CLP (c-AMP receptor protein like protein) from the plant pathogen Xanthomonas campestris (Xc) is a moderately strong c-di-GMP binder. After binding with c-di-GMP, XcCLP is dissociated from DNA, thus changing the expression profile of approximately 300 downstream genes, many of which are involved in the pathogenicity of Xc. To better understand the intricacies of this interesting regulation mechanism, a crystal structure of XcCLP has been determined to a resolution of 2.28 Å. This, in conjunction with an abundance of biochemical studies of mutants based on this structure, has illuminated a better understanding of c-di-GMP receptor.
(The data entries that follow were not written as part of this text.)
(** ** Who is where *)

Section Elves.
Context (es : list elf_pc).
Let n := elves_at es.
Local Open Scope nat_scope.
Definition in_mutex : nat := n E_lock + n E_insert + n E_unlock + n E_third + n E_call + n E_queued.
Definition in_lock : nat := n E_insert + n E_unlock.
Definition in_count : nat := n E_help + n E_last + n E_free + n E_release + n E_done.
Definition in_queue : nat := n E_unlock + n E_third + n E_call + n E_queued + n E_wait.
(** Called by Santa but not yet helped. *)
Definition to_help : nat := n E_count + n E_help.
Definition in_room : nat := n E_mutex + n E_lock + n E_insert + in_queue + to_help.
End Elves.

Section Deer.
Context (ds : list deer_pc).
Let n := deer_at ds.
Local Open Scope nat_scope.
Definition in_deer_lock : nat := n R_arrive + n R_arrived + n R_hitch + n R_test + n R_unlock.
(** Counted in [num_reindeer_waiting]. *)
Definition back : nat := n R_arrived + n R_last + n R_call + n R_wait + n R_lock + n R_hitch.
Definition let_in : nat := n R_lock + n R_hitch + n R_test + n R_unlock + n R_done.
Definition hitched : nat := n R_test + n R_unlock + n R_done.
Definition away : nat := n R_tropics + n R_arrive.
End Deer.
(* ===== verification/SantaLive.v ===== *)
(** * Santa Claus: safety and the end (concurrency5/prob2/santa.c)

    What the elves, the reindeer and Santa can rely on, and that the program gets
    to its end: it cannot get stuck, and unless elves go on asking for help
    forever, the last reindeer ends it. *)

From stdpp Require Import functions.
From S2P Require Import Prelude Threads SetLib Santa SantaInv.

(** ** The steps left *)

(** A call to Santa costs him a round. *)
Definition call_cost : nat := 23.
Definition elf_left (p : elf_pc) : nat :=
  match p with
  | E_work => 0 | E_done => 1 | E_release => 2 | E_free => 3 | E_last => 4 | E_help => 5 | E_count => 6 | E_wait => 7 | E_queued => 8
  | E_call => 9 + call_cost | E_third => 10 + call_cost | E_unlock => 11 + call_cost | E_insert => 12 + call_cost | E_lock => 13 + call_cost
  | E_mutex => 14 + call_cost
  end.
Definition deer_left (p : deer_pc) : nat :=
  match p with
  | R_done => 0 | R_unlock => 1 | R_test => 2 | R_hitch => 3 | R_lock => 4 | R_wait => 5 | R_call => 6 + call_cost | R_last => 7 + call_cost
  | R_arrived => 8 + call_cost | R_arrive => 9 + call_cost | R_tropics => 10 + call_cost
  end.
Definition santa_left (p : santa_pc) : nat :=
  match p with
  | S_sleep => 0 | S_leave => 1 | S_enter => 2 | S_helped => 3
  | S_help i _ => 4 * (3 - i) | S_unlock i _ => 4 * (3 - i) + 1 | S_take i => 4 * (3 - i) + 2 | S_lock i => 4 * (3 - i) + 3
  | S_line => 16 | S_grouped => 17 | S_three => 18 | S_group => 19 | S_busy => 20 | S_elves => 21 | S_awake => 22
  | S_gone => 17 | S_deliver => 18 | S_hitch => 19 | S_prepare => 20 | S_count => 21
  end.
Definition pole_left (w : north_pole) : nat :=
  (santa_left (np_santa w) + call_cost * sems (np_shared w) santa_sleep_mutex + total elf_left (np_elves w) + total deer_left (np_deer w)
   + (if np_exited w then 0 else 1))%nat.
In this addendum, the following aspects of this unique protein shall be described from a more structural perspective: 1) Why c-di-GMP cannot bind to the c-NMP domain of XcCLP; 2) Why XcCLP can intrinsically bind to cognate DNA in the absence of any ligand; and 3) How c-di-GMP inhibits the DNA-binding capability of XcCLP, thus releasing XcCLP from DNA. Interestingly, the aforementioned questions are related by the subtle side-chain flipping of several key signature amino acids. In particular, through mutant studies and sequence alignments of proteins in the CRP family, four key signature amino acid residues have been identified that may allow one to distinguish whether a member in the CRP-FNR family is a c-AMP or a c-di-GMP responsive protein. In conclusion, a possible evolutionary pathway from EcCRP to XcCLP will be described.